We have not lost our identity in the coalition. Labour hacks will of course try to portray us as crypto-Tories, but no sensible person really believes that. People can see that our priorities and those of our Tory colleagues are different – nowhere more so than on welfare and taxation.
But the coalition was established on the key foundation of trying to tackle the enormous deficit we inherited from Labour – bigger as a proportion of national income than those in Portugal, Ireland, Italy, Greece or Spain. This has involved having to introduce some perfectly ghastly measures, none more painful than the student fees issue.
But for all the hyperbole about the savagery of cuts, at the end of the entire austerity era the size of "the State" will only be back to where it was ten years ago, when Tony Blair was proclaiming an economic miracle and a permanent end to "boom and bust". Nor will deficit reduction have gone any further than Labour promised at the last election – without the faintest idea how it was going to achieve it or what pain would be entailed.
There are two years left of this Parliament. The coalition was a five-year deal. We have made our bed and we will lie in it. We will see the commitment through to the end. Talk of disengagement strategies – stomping out of the coalition six months from the end on some artificial pretext or other – is childish absurdity. The public is not going to press the reset button and forget the previous four years.
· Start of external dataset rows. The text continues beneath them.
Definition add_package (b : PackageGraphBuilder) (identity : PackageIdentity)
    : result GraphError (PackageHandle * PackageGraphBuilder) :=
  if MAX_PACKAGES <=? len (packages b) then Err GraphTooLarge
  else if bool_decide (identity ∈ identities b) then Err (DuplicatePackage identity)
  else
    index ← ok_or (try_u32 (len (packages b))) GraphTooLarge;
    Ok ({| handle := index |},
        {| root := root b;
           packages := packages b ++ [fresh_package identity];
           modules := modules b;
           identities := {[ identity ]} ∪ identities b;
           module_paths := module_paths b;
           portable_module_paths := portable_module_paths b;
           module_sources := module_sources b |}).

Definition with_packages (b : PackageGraphBuilder) (packages : list PendingPackage)
    : PackageGraphBuilder :=
  {| root := root b; packages := packages; modules := modules b; identities := identities b;
     module_paths := module_paths b; portable_module_paths := portable_module_paths b;
     module_sources := module_sources b |}.

Definition add_dependency (b : PackageGraphBuilder) (package : PackageHandle)
    (alias : DependencyAlias) (dependency : PackageHandle)
    : result GraphError PackageGraphBuilder :=
  if bool_decide (package = dependency) then Err (SelfDependency package)
  else
    index ← ok_or (package_index b package) (UnknownPackage package);
    _ ← ok_or (package_index b dependency) (UnknownPackage dependency);
    pending ← ok_or (packages b !! index) (UnknownPackage package);
    let portable_alias := to_ascii_lowercase (alias_as_str alias) in
    if bool_decide (portable_alias ∈ dependency_aliases pending)
    then Err (DuplicateDependencyAlias package alias)
    else if bool_decide (dependency ∈ dependency_packages pending)
    then Err (DuplicateDependencyPackage package dependency)
    else if MAX_DEPENDENCIES_PER_PACKAGE <=? len (dependencies pending)
    then Err (TooManyDependencies package)
    else
      Ok (with_packages b (<[index := {|
        pending_identity := pending_identity pending;
        dependencies := dependencies pending
                          ++ [{| pending_alias := alias; pending_target := dependency |}];
        dependency_aliases := {[ portable_alias ]} ∪ dependency_aliases pending;
        dependency_packages := {[ dependency ]} ∪ dependency_packages pending |}]> (packages b))).

Definition add_module (b : PackageGraphBuilder) (package : PackageHandle) (path : ModulePath)
    (source : FileId) : result GraphError (ModuleHandle * PackageGraphBuilder) :=
  if MAX_MODULES <=? len (modules b) then Err GraphTooLarge
  else
    _ ← ok_or (package_index b package) (UnknownPackage package);
    let exact_key := (package, path) in
    if bool_decide (exact_key ∈ module_paths b) then Err (DuplicateModule package path) else
    let key := (package, portable_key path) in
    if bool_decide (key ∈ portable_module_paths b)
    then Err (PortableModuleCollision package path) else
    if bool_decide (source ∈ module_sources b) then Err (DuplicateModuleSource source) else
    index ← ok_or (try_u32 (len (modules b))) GraphTooLarge;
    Ok ({| module_handle := index |},
        {| root := root b; packages := packages b;
           modules := modules b ++ [{| pending_package := package; pending_path := path;
                                       pending_source := source |}];
           identities := identities b;
           module_paths := {[ exact_key ]} ∪ module_paths b;
           portable_module_paths := {[ key ]} ∪ portable_module_paths b;
           module_sources := {[ source ]} ∪ module_sources b |}).

(** ** Cycles

    [Option] results are [None] where the code would panic. *)

Definition targets (p : PendingPackage) : list nat :=
  map (fun d => Z.to_nat (handle (pending_target d))) (dependencies p).

(** A [BTreeSet<usize>] as its elements in order. *)
Fixpoint set_insert (i : nat) (s : list nat) : list nat :=
  match s with
  | [] => [i]
  | j :: s =>
      match Nat.compare i j with
      | Lt => i :: j :: s
      | Eq => j :: s
      | Gt => j :: set_insert i s
      end
  end.

(** [dependents[dependency].push(package_index)]. *)
Definition push_dependent (package_index : nat) (dependents : list (list nat)) (dependency : nat)
    : option (list (list nat)) :=
  entry ← dependents !! dependency;
  Some (<[dependency := entry ++ [package_index]]> dependents).

Fixpoint foldM {A B} (f : A -> B -> option A) (a : A) (bs : list B) : option A :=
  match bs with
  | [] => Some a
  | b :: bs => a ← f a b; foldM f a bs
  end.

Definition push_dependents (dependents : list (list nat)) (entry : nat * list nat)
    : option (list (list nat)) :=
  foldM (push_dependent (fst entry)) dependents (snd entry).

(** One turn of [for dependent in &dependents[index]]. *)
Definition complete_dependency (state : list Z * list nat) (dependent : nat)
    : option (list Z * list nat) :=
  let '(remaining, ready) := state in
  count ← remaining !! dependent;
  count ← checked_sub count 1;
  Some (<[dependent := count]> remaining, if count =? 0 then set_insert dependent ready else ready).

(** [while let Some(index) = ready.pop_first()]. *)
Fixpoint kahn_loop (fuel : nat) (dependents : list (list nat)) (remaining : list Z)
    (ready : list nat) (completed : Z) : option (list Z * Z) :=
  match ready with
  | [] => Some (remaining, completed)
  | index :: ready =>
      match fuel with
      | O => None
      | S fuel =>
          of_index ← dependents !! index;
          '(remaining, ready) ← foldM complete_dependency (remaining, ready) of_index;
          kahn_loop fuel dependents remaining ready (completed + 1)
      end
  end.

(** [iter().position(..)]. *)
Fixpoint position {A} (test : A -> bool) (l : list A) : option nat :=
  match l with
  | [] => None
  | x :: l => if test x then Some 0%nat else S <$> position test l
  end.

Definition or_panic {A} (o : option A) : result stop A := ok_or o Panicked.

Definition reject_dependency_cycles (packages : list PendingPackage) : result stop unit :=
  let remaining_dependencies := map (fun p => len (dependencies p)) packages in
  dependents ← or_panic (foldM push_dependents (replicate (length packages) [])
                           (imap (fun i p => (i, targets p)) packages));
  let ready :=
    foldr set_insert [] (omap (fun '(i, count) => if count =? 0 then Some i else None)
                           (imap (fun i count => (i, count)) remaining_dependencies)) in
  '(remaining_dependencies, completed) ←
    or_panic (kahn_loop (length packages) dependents remaining_dependencies ready 0);
  if negb (completed =? len packages) then
    let index := default 0%nat (position (fun count => negb (count =? 0)) remaining_dependencies) in
    Err (GraphFailed (DependencyCycle {| handle := Z.of_nat index mod 2 ^ 32 |}))
  else Ok tt.

(** ** Reachability *)

(** One turn of [for dependency in &packages[package_index].dependencies]. *)
Definition visit (state : list bool * list nat) (dependency : nat) : option (list bool * list nat) :=
  let '(reachable, pending) := state in
  seen ← reachable !! dependency;
  if seen : bool then Some (reachable, pending)
  else Some (<[dependency := true]> reachable, pending ++ [dependency]).

(** [while let Some(package_index) = pending.pop_front()]. *)
Fixpoint reach_loop (fuel : nat) (packages : list PendingPackage) (reachable : list bool)
    (pending : list nat) : option (list bool) :=
  match pending with
  | [] => Some reachable
  | package_index :: pending =>
      match fuel with
      | O => None
      | S fuel =>
          p ← packages !! package_index;
          '(reachable, pending) ← foldM visit (reachable, pending) (targets p);
          reach_loop fuel packages reachable pending
      end
  end.

Definition reject_unreachable_packages (packages : list PendingPackage) (root : PackageHandle)
    : result stop unit :=
  let start := Z.to_nat (handle root) in
  _ ← or_panic (packages !! start);
  let reachable := <[start := true]> (replicate (length packages) false) in
  reachable ← or_panic (reach_loop (length packages) packages reachable [start]);
  match position negb reachable with
  | Some index => Err (GraphFailed (UnreachablePackage {| handle := Z.of_nat index mod 2 ^ 32 |}))
  | None => Ok tt
  end.

(** ** Finishing *)

(** [(final_ids[package], &path)]. *)
Definition module_key_cmp : Z * ModulePath -> Z * ModulePath -> comparison :=
  pair_cmp Z.compare (fun a b => list_cmp bytes_cmp (segments a) (segments b)).

Definition identity_at (packages : list PendingPackage) (i : nat) : PackageIdentity :=
  default {| name := Build_PackageName []; version := Build_PackageVersion [];
             identity_digest := from_bytes [] |} (pending_identity <$> packages !! i).

(** The loop that numbers the packages in their final order. *)
Fixpoint assign_ids (final_index : Z) (order : list nat) (final_ids : list Z) : result stop (list Z) :=
  match order with
  | [] => Ok final_ids
  | pending_index :: order =>
      id ← ok_or (try_u32 final_index) (GraphFailed GraphTooLarge);
      _ ← or_panic (final_ids !! pending_index);
      assign_ids (final_index + 1) order (<[pending_index := id]> final_ids)
  end.

Definition final_edge (final_ids : list Z) (edge : PendingDependency) : result stop DependencyEdge :=
  id ← or_panic (final_ids !! Z.to_nat (handle (pending_target edge)));
  Ok {| alias := pending_alias edge; edge_package := {| package_id := id |} |}.

Definition final_package (packages : list PendingPackage) (final_ids : list Z) (pending_index : nat)
    : result stop PackageRecord :=
  pending ← or_panic (packages !! pending_index);
  edges ← mapM (final_edge final_ids) (dependencies pending);
  let edges := sort_by (fun l r => bytes_cmp (alias_as_str (alias l)) (alias_as_str (alias r))) edges in
  id ← or_panic (final_ids !! pending_index);
  Ok {| record_id := {| package_id := id |}; record_identity := pending_identity pending;
        record_dependencies := edges |}.

(** [final_ids[package.0 as usize]]. *)
Definition final_id (final_ids : list Z) (m : PendingModule) : result stop (Z * PendingModule) :=
  id ← or_panic (final_ids !! Z.to_nat (handle (pending_package m)));
  Ok (id, m).

Fixpoint number_modules (index : Z) (ms : list (Z * PendingModule)) : result stop (list ModuleRecord) :=
  match ms with
  | [] => Ok []
  | (id, m) :: ms =>
      number ← ok_or (try_u32 index) (GraphFailed GraphTooLarge);
      rest ← number_modules (index + 1) ms;
      Ok ({| module_record_id := {| module_id := number |};
             module_package := {| package_id := id |};
             module_path := pending_path m; module_source := pending_source m |} :: rest)
  end.

Definition finish (b : PackageGraphBuilder) : result stop PackageGraph :=
  _ ← reject_dependency_cycles (packages b);
  _ ← reject_unreachable_packages (packages b) (root b);
  let count := length (packages b) in
  let order := 0%nat :: sort_by (fun l r => identity_cmp (identity_at (packages b) l)
                                              (identity_at (packages b) r)) (seq 1 (count - 1)) in
  final_ids ← assign_ids 0 order (replicate count 0);
  records ← mapM (final_package (packages b) final_ids) order;
  pending_modules ← mapM (final_id final_ids) (modules b);
  let pending_modules :=
    sort_by (fun l r => module_key_cmp (fst l, pending_path (snd l)) (fst r, pending_path (snd r)))
      pending_modules in
  module_records ← number_modules 0 pending_modules;
  Ok {| graph_root := {| package_id := 0 |}; graph_packages := records;
        graph_modules := module_records |}.

(** ** Tallies *)

(** How often [x] occurs in [l]. *)
Definition occ (x : nat) (l : list nat) : nat := length (filter (fun y => y = x) l).

Lemma occ_nil x : occ x [] = 0%nat.
Proof. done. Qed.
Lemma occ_cons x y l : occ x (y :: l) = ((if decide (y = x) then 1 else 0) + occ x l)%nat.
Proof. unfold occ. rewrite filter_cons. by destruct (decide (y = x)). Qed.
Lemma occ_app x l k : occ x (l ++ k) = (occ x l + occ x k)%nat.
Proof. unfold occ. by rewrite filter_app, length_app. Qed.
Lemma occ_pos x l : (0 < occ x l)%nat <-> x ∈ l.
Proof.
  induction l as [|y l IH]; [rewrite occ_nil, elem_of_nil; lia|].
  rewrite occ_cons, elem_of_cons, <- IH. destruct (decide (y = x)); naive_solver lia.
Qed.
Lemma occ_zero x l : occ x l = 0%nat <-> x ∉ l.
Proof. rewrite <- occ_pos. lia. Qed.

(** How many entries of [l] are not in [done]. *)
Definition open_count (done_ l : list nat) : nat := length (filter (fun y => y ∉ done_) l).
We will stand or fall on what we have been able to achieve. We will point to our great success in delivering our centrepiece policy from 2010 of raising the tax threshold to £10,000 and taking millions of low earners out of income tax. We will point to record raises in pensions. We will point to Pupil Premium school funding for children from disadvantaged backgrounds (imperfect though it is). We will point to the renaissance of the Post Office network and many other specifically Lib Dem achievements.
And we will invite people to imagine what life would have been like without us there as a civilising influence. David Cameron's Daily Mail headline: "We would have ruled as real Tories, if it weren't for the Lib Dems," will appear on our leaflets up and down the land.
In the meantime there is important work to be done: protecting the most vulnerable from the pain of austerity, securing fairer funding for rural areas, continuing progress towards a low-carbon economy, pushing investment in housing and infrastructure.
But we will emerge the other side, bloodied perhaps but unbowed, a permanent part of the British political landscape. Whether as an antidote to Labour's economic incompetence, or to the Tories' social unfairness, the Lib Dems will remain the grit in the oyster – and a force for good through-out the land.